- Venue: London Aquatics Centre
- Dates: 2 September
- Competitors: 21 from 14 nations
- Winning time: 2:12.63

Medalists
- 1st place, gold medalist(s):  / Jessica-Jane Applegate / Great Britain
- 2nd place, silver medalist(s):  / Taylor Corry / Australia
- 3rd place, bronze medalist(s):  / Marlou van der Kulk / Netherlands

= Swimming at the 2012 Summer Paralympics – Women's 200 metre freestyle S14 =

The women's 200m freestyle S14 event at the 2012 Summer Paralympics took place at the London Aquatics Centre on 2 September.

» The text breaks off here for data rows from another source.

(** The request built from the optimized image and the strength. *)
Definition build_request (optimizedImage : OptimizedImage)
  (strength : StyleStrength) : Request :=
  {| model := "gemini-2.5-flash-image";
     inlineData_data := data optimizedImage;
     inlineData_mimeType := out_mimeType optimizedImage;
     text := prompt strength;
     config_temperature := temperature strength |}.

(** The remote capability behind [ai.models.generateContent]. *)
Definition Remote : Type := Request -> Js.promise Response.

(** The [catch] logs and rethrows, so a rejection passes through. *)
Definition generateRickAndMortyStyle (br : Browser) (generateContent : Remote)
  (inputImage : ProcessedImage) (strength : StyleStrength)
  : Js.promise string :=
  await optimizedImage <-
    optimizeImage br (base64 inputImage) (mimeType inputImage) ;;
  await response <- generateContent (build_request optimizedImage strength) ;;
  extract_image response.

(** The request a call issues, when it issues one. *)
Definition issued_request (br : Browser) (inputImage : ProcessedImage)
  (strength : StyleStrength) : Js.promise Request :=
  await optimizedImage <-
    optimizeImage br (base64 inputImage) (mimeType inputImage) ;;
  Js.Fulfilled (build_request optimizedImage strength).

(* ================================================================== *)
(** ** src/App.tsx: the controller *)

(** The component's state: the four [useState] cells and the value of the
    element behind [fileInputRef] ([None] while no input is mounted). *)
Record Controller : Type := {
  appState : AppState;
  result : GenerationResult;
  error : option string;
  styleStrength : StyleStrength;
  fileInputRef : option string
}.

Definition setAppState (s : AppState) (c : Controller) : Controller :=
  {| appState := s; result := result c; error := error c;
     styleStrength := styleStrength c; fileInputRef := fileInputRef c |}.

Definition setResult (r : GenerationResult) (c : Controller) : Controller :=
  {| appState := appState c; result := r; error := error c;
     styleStrength := styleStrength c; fileInputRef := fileInputRef c |}.

Definition setError (e : option string) (c : Controller) : Controller :=
  {| appState := appState c; result := result c; error := e;
     styleStrength := styleStrength c; fileInputRef := fileInputRef c |}.

Definition setStyleStrength (s : StyleStrength) (c : Controller) : Controller :=
  {| appState := appState c; result := result c; error := error c;
     styleStrength := s; fileInputRef := fileInputRef c |}.

Definition clearFileInput (c : Controller) : Controller :=
  {| appState := appState c; result := result c; error := error c;
     styleStrength := styleStrength c;
     fileInputRef := match fileInputRef c with
                     | Some _ => Some ""
                     | None => None
                     end |}.

(** The state of the first render. *)
Definition initial : Controller :=
  {| appState := IDLE;
     result := {| original := None; generated := None |};
     error := None;
     styleStrength := balanced;
     fileInputRef := Some "" |}.

(** A selected file, as far as the handler reads it. *)
Record File : Type := { file_type : string }.

(** The change event: [event.target.files], and whether
    [reader.readAsDataURL(file)] throws. *)
Record ChangeEvent : Type := {
  files : option (list File);
  readAsDataURL_throws : bool
}.

Definition VALIDATION_MESSAGE : string :=
  "Please upload a valid image file (PNG, JPG, etc.)".
Definition READ_ERROR_MESSAGE : string := "Error reading file".
Definition FALLBACK_MESSAGE : string :=
  "Failed to generate image. Please try again.".
Definition CONNECTION_MESSAGE : string :=
  "Connection failed. The image might be too complex or large for the portal gun. Try a different photo.".
Definition FORMAT_MESSAGE : string :=
  "The image format wasn't accepted by the Council of Ricks. Try a standard JPG or PNG.".
Definition NO_IMAGE_MESSAGE : string :=
  "No image generated by the model. It might have returned text instead.".

(** [err.message].  The text of a [TypeError] is the engine's (V8's here). *)
Definition error_message (err : Js.error) : option string :=
  match err with
  | Js.NoImageError => Some NO_IMAGE_MESSAGE
  | Js.TypeError property =>
      Some ("Cannot read properties of undefined (reading '"
            ++ property ++ "')")
  | Js.RemoteError message => message
  end.

(** "Parse cryptic API errors into user-friendly messages": from
    [err.message] to the text handed to [setError]. *)
Definition classify (message : option string) : string :=
  let errorMessage :=
    match message with
    | Some m => if Js.truthy_string m then m else FALLBACK_MESSAGE
    | None => FALLBACK_MESSAGE
    end in
  if Js.includes errorMessage "Rpc failed"
     || Js.includes errorMessage "500"
     || Js.includes errorMessage "xhr error"
  then CONNECTION_MESSAGE
  else if Js.includes errorMessage "400" then FORMAT_MESSAGE
  else errorMessage.

(** What [reader.onloadend] closes over. *)
Record PendingRead : Type := {
  read_file : File;
  read_strength : StyleStrength
}.

(** What the continuation of [await generateRickAndMortyStyle(...)] closes
    over. *)
Record PendingGeneration : Type := {
  inputImage : ProcessedImage;
  strength : StyleStrength
}.

(** [handleFileUpload], up to [reader.readAsDataURL(file)]: the new state and
    the read it started. *)
Definition handleFileUpload (event : ChangeEvent) (c : Controller)
  : Controller * option PendingRead :=
  match files event with
  | None | Some [] => (c, None)
  | Some (file :: _) =>
      if negb (Js.startsWith (file_type file) "image/") then
        (setError (Some VALIDATION_MESSAGE) c, None)
      else
        let c := setError None (setAppState PROCESSING c) in
        if readAsDataURL_throws event then
          (setAppState ERROR (setError (Some READ_ERROR_MESSAGE) c), None)
        else
          (c, Some {| read_file := file;
                      read_strength := styleStrength c |})
  end.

There were three heats; the swimmers with the eight fastest times advanced to the final.

==Results==

===Heats===
Competed from 10:07.

====Heat 1====

| Rank | Lane | Name | Nationality | Time | Notes |
|---|---|---|---|---|---|
| 1 | 4 | Jessica-Jane Applegate | Great Britain | 2:14.31 | Q, PR |
| 2 | 5 | Kayla Clarke | Australia | 2:16.52 | Q |
| 3 | 3 | Kara Leo | Australia | 2:17.28 | Q |
| 4 | 2 | Michelle Alonso Morales | Spain | 2:23.37 |  |
| 5 | 6 | Jana Murphy | Canada | 2:26.44 |  |
| 6 | 7 | Mariana Diaz de la Vega Parra | Mexico | 2:33.09 |  |
| 7 | 1 | Alicia Mandin | France | 2:41.50 |  |

====Heat 2====

| Rank | Lane | Name | Nationality | Time | Notes |
|---|---|---|---|---|---|
| 1 | 4 | Taylor Corry | Australia | 2:14.99 | Q |
| 2 | 3 | Magda Toeters | Netherlands | 2:17.11 | Q |
| 3 | 5 | Chloe Davies | Great Britain | 2:18.10 |  |
| 4 | 6 | Leung Shu Hang | Hong Kong | 2:21.51 |  |
| 5 | 7 | Kolbrun Alda Stefansdottir | Iceland | 2:24.57 |  |
| 6 | 2 | Tamara Medarts | Belgium | 2:30.10 |  |
| 7 | 1 | Tu Jo-lin | Chinese Taipei | 2:43.29 |  |

====Heat 3====

| Rank | Lane | Name | Nationality | Time | Notes |
|---|---|---|---|---|---|
| 1 | 4 | Marlou van der Kulk | Netherlands | 2:14.43 | Q |
| 2 | 5 | Natalie Massey | Great Britain | 2:16.21 | Q |
| 3 | 6 | Pernilla Lindberg | Sweden | 2:16.39 | Q |
| 4 | 2 | Kirstie Kasko | Canada | 2:27.25 |  |
| 5 | 7 | Chow Yuen Ying | Hong Kong | 2:31.95 |  |
| 6 | 1 | Adela Mikova | Czech Republic | 2:32.06 |  |
| 7 | 8 | Jessica Silvana Lalama Vega | Ecuador | 2:45.06 |  |

===Final===
Competed at 17:56.

| Rank | Lane | Name | Nationality | Time | Notes |
|---|---|---|---|---|---|
| 1st place, gold medalist(s) | 4 | Jessica-Jane Applegate | Great Britain | 2:12.63 | PR |
| 2nd place, silver medalist(s) | 3 | Taylor Corry | Australia | 2:13.18 |  |
| 3rd place, bronze medalist(s) | 5 | Marlou van der Kulk | Netherlands | 2:14.80 |  |
| 4 | 7 | Kayla Clarke | Australia | 2:15.29 |  |
| 5 | 2 | Pernilla Lindberg | Sweden | 2:15.33 |  |
| 6 | 6 | Natalie Massey | Great Britain | 2:15.35 |  |
| 7 | 1 | Magda Toeters | Netherlands | 2:17.70 |  |
| 8 | 8 | Kara Leo | Australia | 2:18.04 |  |

'Q = qualified for final. PR = Paralympic Record.